[Saved entries]
(* ===== verification/Requeue.v ===== *)
(** * From rows back to work items

    Models how the server turns queued execution rows into work items again:
    [work_item_from_execution], [job_config_from_job_def] and the restore at
    boot of [croniq-server/src/loader.rs], and the requeues of
    [croniq-server/src/watchdog.rs] that the watchdog shares with the poll
    handler. The order in which a hash map is visited is an argument. *)

From S2P Require Import Prelude RustStr Chrono RunnerTypes Queue Registry RunnerApi.
From S2P Require Import Durations Execution JobConfig Scheduler Store StoreCalls Server.

Local Open Scope string_scope.
Local Open Scope Z_scope.

(** ** [loader.rs] *)

(** [RetryConfig::default], [DeadLetterConfig::default], [RunnerConfig::default] *)
Definition retry_config_default : RetryConfig := {|
  rcf_strategy := "exponential"; rcf_max_attempts := 3; rcf_base := Some "2s";
  rcf_cap := Some "30s"; rcf_delay := None; rcf_step := None;
  rcf_jitter := Some (SpecFloat.binary_normalize 53 1024 1 (-2) false) |}.
Definition dead_letter_config_default : DeadLetterConfig := {|
  dlc_enabled := true; dlc_retention := Some "30d"; dlc_operator_hint := None;
  dlc_replay_max_age := None |}.
Definition runner_config_default : RunnerConfig :=
  {| rc_require := []; rc_prefer := []; rc_exclude := []; rc_sticky := false |}.

Definition option_or {A} (a b : option A) : option A := match a with Some _ => a | None => b end.

(** [job_config_from_job_def] *)
Definition job_config_from_job_def (job_def : JobDefinition) : JobConfig :=
  let '(ns, name) := match split_once ":" (jd_job_key job_def) with
                     | Some p => p
                     | None => ("default", jd_job_key job_def)
                     end in
  {| jc_key := jd_job_key job_def; jc_namespace := ns; jc_name := name; jc_variant := None;
     jc_description := jd_description job_def; jc_schedule := CDisabled;
     jc_schedule_summary := "api"; jc_timezone := None; jc_calendar := None; jc_window := None;
     jc_not_before := None; jc_not_after := None; jc_runner := runner_config_default;
     jc_retry := match jd_max_retries job_def with
                 | Some n => {| rcf_strategy := rcf_strategy retry_config_default;
                                rcf_max_attempts := n;
                                rcf_base := rcf_base retry_config_default;
                                rcf_cap := rcf_cap retry_config_default;
                                rcf_delay := rcf_delay retry_config_default;
                                rcf_step := rcf_step retry_config_default;
                                rcf_jitter := rcf_jitter retry_config_default |}
                 | None => retry_config_default
                 end;
     jc_timeout := option_or (jd_timeout job_def) (Some "5m");
     jc_dead_letter := {|
       dlc_enabled := default true (jd_dead_letter_enabled job_def);
       dlc_retention := option_or (jd_dead_letter_retention job_def)
                          (dlc_retention dead_letter_config_default);
       dlc_operator_hint := jd_dead_letter_operator_hint job_def;
       dlc_replay_max_age := jd_dead_letter_replay_max_age job_def |};
     jc_metadata := jd_metadata job_def; jc_execution_mode := ModeQueued;
     jc_catch_up := CatchUpAll; jc_catch_up_explicit := false; jc_queue_ttl := None;
     jc_max_queue_depth := None; jc_keep_last := None; jc_max_concurrent := None;
     jc_concurrency_group := None; jc_coalesce := false; jc_priority := PNormal;
     jc_tags := jd_tags job_def; jc_run_on_register := false |}.

(** [execution_was_requested] of [compile.rs] *)
Definition REQUESTED_METADATA_KEY : string := "__requested".
Definition execution_was_requested (metadata : gmap string string) : bool :=
  bool_decide (is_Some (metadata !! REQUESTED_METADATA_KEY)).

Section Requeues.
  Context `{J : Json} `{E : Env} {St : Type} `{SO : StoreOps St}.

(** [work_item_from_execution] *)
Definition stamped_capabilities (ex : Execution) (key : string) (fallback : list string)
    : list string :=
  default fallback (v ← ex_metadata ex !! key; parse_json_strings v).
Definition work_item_from_execution (ex : Execution) (job : JobConfig) : WorkItem := {|
  execution_id := ex_id ex;
  wi_job_key := ex_job_key ex;
  fire_at := ex_fire_at ex;
  scheduled_for := ex_scheduled_for ex;
  attempt := ex_attempt ex;
  require := stamped_capabilities ex REQUIRE_METADATA_KEY (rc_require (jc_runner job));
  prefer := stamped_capabilities ex PREFER_METADATA_KEY (rc_prefer (jc_runner job));
  metadata := of_map (ex_metadata ex);
  timeout := effective_timeout (ex_metadata ex) (jc_timeout job);
  is_ephemeral := false |}.

(** [queue.write().await.enqueue(item)] *)
Definition enqueue_item (item : WorkItem) : M St bool :=
  update_app (fun a => let '(q, ok) := enqueue (queue a) item in (set_queue q a, ok)).

(** [cancel_on_restore] *)
Fixpoint cancel_each (now : instant) (execs : list Execution) : M St nat :=
  match execs with
  | [] => mret 0%nat
  | ex :: execs =>
      r ← call (CancelExecution (ex_id ex) now);
      n ← cancel_each now execs;
      mret (if is_ok r then S n else n)
  end.
Definition cancel_on_restore (execs : list Execution) : M St nat :=
  now ← utc_now; cancel_each now execs.

Definition enqueue_rows (job : JobConfig) (execs : list Execution) : M St unit :=
  each (fun ex => _ ← enqueue_item (work_item_from_execution ex job); mret tt) execs.

Definition newest_fire_first (a b : Execution) : Prop := ex_fire_at b <= ex_fire_at a.
#[local] Instance newest_fire_first_dec : RelDecision newest_fire_first.
Proof. unfold newest_fire_first. intros a b. apply _. Defined.

(** The body of the loop of [restore_queued_executions] for one job: how many
    executions it restored. *)
Definition restore_job (job : option JobConfig) (all_execs : list Execution) : M St nat :=
  match job with
  | None => mret 0%nat
  | Some job =>
      let requested := List.filter (fun ex => execution_was_requested (ex_metadata ex)) all_execs in
      let execs := List.filter (fun ex => negb (execution_was_requested (ex_metadata ex))) all_execs in
      _ ← enqueue_rows job requested;
      let restored := length requested in
      match execs with
      | [] => mret restored
      | _ =>
          if bool_decide (jc_execution_mode job = ModeEphemeral)
          then _ ← cancel_on_restore execs; mret restored
          else match jc_catch_up job with
          | CatchUpNone => _ ← cancel_on_restore execs; mret restored
          | CatchUpLatest =>
              match merge_sort newest_fire_first execs with
              | [] => mret restored
              | latest :: rest =>
                  _ ← enqueue_rows job [latest];
                  _ ← (match rest with
                       | [] => mret 0%nat
                       | _ => cancel_on_restore rest
                       end);
                  mret (restored + 1)%nat
              end
          | CatchUpAll => _ ← enqueue_rows job execs; mret (restored + length execs)%nat
          end
      end
  end.

(** [restore_queued_executions]; [order] is the order in which the groups are
    visited. *)
Definition of_job (key : string) (l : list Execution) : list Execution :=
  List.filter (fun ex => String.eqb (ex_job_key ex) key) l.
Fixpoint restore_groups (jobs : gmap string JobConfig) (execs : list Execution)
    (order : list string) : M St nat :=
  match order with
  | [] => mret 0%nat
  | key :: order =>
      n ← restore_job (jobs !! key) (of_job key execs);
      m ← restore_groups jobs execs order;
      mret (n + m)%nat
  end.
Definition restore_queued_executions (jobs : list JobConfig) (order : list string) : M St nat :=
  r ← call (FindQueued 1000);
  match r with
  | Err _ => mret 0%nat
  | Ok execs => restore_groups (jobs_by_key jobs) execs order
  end.

(** ** [watchdog.rs]: requeues *)

(** [enqueue_requeued_execution] *)
Definition enqueue_requeued_execution (resolve : string -> M St (option JobConfig))
    (exec_id : string) : M St bool :=
  r ← call (GetExecution exec_id);
  match r with
  | Ok (Some ex) =>
      if negb (has_state EQueued ex) then mret false
      else
        job ← resolve (ex_job_key ex);
        match job with
        | None => mret false
        | Some job => enqueue_item (work_item_from_execution ex job)
        end
  | Ok None | Err _ => mret false
  end.

(** [requeue_abandoned_for_runner] *)
Definition requeue_abandoned_for_runner (resolve : string -> M St (option JobConfig))
    (runner_id : string) (now : instant) : M St (list string) :=
  r ← call (RequeueAbandoned runner_id now);
  match r with
  | Err _ => mret []
  | Ok ids =>
      _ ← each (fun id => _ ← enqueue_requeued_execution resolve id; mret tt) ids;
      mret ids
  end.

(** [record_requeue_in_log] *)
Definition record_requeue_in_log (ex : Execution) (now : instant) (message : string) : M St unit :=
  let fields := match ex_runner_id ex with
                | Some rid => <["runner_id" := rid]> ∅
                | None => ∅ : gmap string string
                end in
  let fields := match ex_claimed_at ex with
                | Some at_ => <["claimed_at" := to_rfc3339 at_]> fields
                | None => fields
                end in
  id ← new_uuid;
  _ ← call (AppendLogs [{| le_id := id; le_execution_id := ex_id ex; le_timestamp := now;
                           le_level := "warn"; le_message := message; le_fields := fields;
                           le_seq := 0 |}]);
  mret tt.

Definition UNREPORTED_CLAIM_GRACE_SECS : Z := 60.
Definition RESTART_RECONCILE_LIMIT : Z := 10000.

Inductive ClaimLoss := Unreported | BeforeRestart.
Definition is_before_restart (l : ClaimLoss) : bool :=
  match l with BeforeRestart => true | Unreported => false end.

Definition mentioned (id : string) (l : list string) : bool := existsb (String.eqb id) l.

(** The leases of this runner it no longer mentions, visited in [order]. *)
Definition unreported_leases (a : AppState) (rid : string) (reported : list string)
    (cutoff : instant) (order : list string) : list string :=
  List.filter (fun id =>
    match lease_renewals a !! id with
    | Some lease => String.eqb (lr_runner_id lease) rid && (renewed_at lease <? cutoff)
                    && negb (mentioned id reported)
    | None => false
    end) order.

(** The rows claimed under a previous process, not reported and not found yet. *)
Fixpoint add_before_restart (rid : string) (reported : list string) (rows : list Execution)
    (candidates : list (string * ClaimLoss)) : list (string * ClaimLoss) :=
  match rows with
  | [] => candidates
  | ex :: rows =>
      let candidates :=
        if bool_decide (ex_runner_id ex = Some rid) && negb (mentioned (ex_id ex) reported)
           && negb (existsb (fun c => String.eqb c.1 (ex_id ex)) candidates)
        then (candidates ++ [(ex_id ex, BeforeRestart)])%list else candidates in
      add_before_restart rid reported rows candidates
  end.

Definition forget_reconciled (rid : string) (a : AppState) : AppState :=
  set_reconciled (restart_reconciled a ∖ {[rid]}) a.

Definition loss_line (rid claimed_at : string) (loss : ClaimLoss) : string :=
  match loss with
  | Unreported =>
      "claim by runner " ++ rid ++ " at " ++ claimed_at ++ " was lost before the runner "
      ++ "started the execution (it stopped reporting it in flight) — requeued"
  | BeforeRestart =>
      "claim by runner " ++ rid ++ " at " ++ claimed_at ++ " predates a server restart, "
      ++ "and the runner's first poll afterwards did not report it in flight — "
      ++ "requeued"
  end.

(** The body of the loop of [release_unreported_claims]: the ids it requeued. *)
Definition release_one (resolve : string -> M St (option JobConfig)) (rid : string)
    (now : instant) (candidate : string * ClaimLoss) : M St (list string) :=
  let '(id_str, loss) := candidate in
  let drop_lease := modify_app (fun a => clear_lease a rid id_str) in
  let retry := modify_app (fun a => if is_before_restart loss then forget_reconciled rid a else a) in
  match parse_uuid id_str with
  | None => _ ← drop_lease; mret []
  | Some id =>
      r ← call (GetExecution id);
      match r with
      | Ok None => _ ← drop_lease; mret []
      | Err _ => _ ← retry; mret []
      | Ok (Some ex) =>
          if negb (has_state EClaimed ex) || negb (bool_decide (ex_runner_id ex = Some rid))
          then _ ← drop_lease; mret []
          else
            r ← call (RequeueIfClaimed (ex_id ex) now);
            match r with
            | Ok false => _ ← drop_lease; mret []
            | Err _ => _ ← retry; mret []
            | Ok true =>
                let claimed_at := default "" (to_rfc3339 <$> ex_claimed_at ex) in
                _ ← record_requeue_in_log ex now (loss_line rid claimed_at loss);
                _ ← record_event "system" None "execution.unreported_claim_requeued" "execution"
                      (Some id_str);
                _ ← modify_app (fun a => set_registry (release (registry a) rid id_str).1 a);
                _ ← drop_lease;
                _ ← enqueue_requeued_execution resolve (ex_id ex);
                mret [ex_id ex]
            end
      end
  end.

(** [release_unreported_claims] *)
Definition release_unreported_claims (resolve : string -> M St (option JobConfig))
    (order : list string) (rid : string) (reported : list string) (now : instant)
    : M St (list string) :=
  let cutoff := now - seconds UNREPORTED_CLAIM_GRACE_SECS in
  stale ← get_app (fun a => unreported_leases a rid reported cutoff order);
  let candidates := map (fun id => (id, Unreported)) stale in
  first_poll ← update_app (fun a =>
    (set_reconciled ({[rid]} ∪ restart_reconciled a) a, bool_decide (rid ∉ restart_reconciled a)));
  candidates ←
    (if first_poll : bool then
       started ← get_app started_at;
       r ← call (ListClaimedOlderThan started RESTART_RECONCILE_LIMIT);
       match r with
       | Ok rows => mret (add_before_restart rid reported rows candidates)
       | Err _ => _ ← modify_app (forget_reconciled rid); mret candidates
       end
     else mret candidates);
  collect (release_one resolve rid now) candidates.
End Requeues.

- [Work item]: Only the lines above starting with the one with "Local Open Scope Z_scope." and going through the one with "Definition runner_config_default : RunnerConfig" are to be copied, word for word and with both ends kept.

- [Solution to this exercise]:
Local Open Scope Z_scope.

(** ** [loader.rs] *)

(** [RetryConfig::default], [DeadLetterConfig::default], [RunnerConfig::default] *)
Definition retry_config_default : RetryConfig := {|
  rcf_strategy := "exponential"; rcf_max_attempts := 3; rcf_base := Some "2s";
  rcf_cap := Some "30s"; rcf_delay := None; rcf_step := None;
  rcf_jitter := Some (SpecFloat.binary_normalize 53 1024 1 (-2) false) |}.
Definition dead_letter_config_default : DeadLetterConfig := {|
  dlc_enabled := true; dlc_retention := Some "30d"; dlc_operator_hint := None;
  dlc_replay_max_age := None |}.
Definition runner_config_default : RunnerConfig :=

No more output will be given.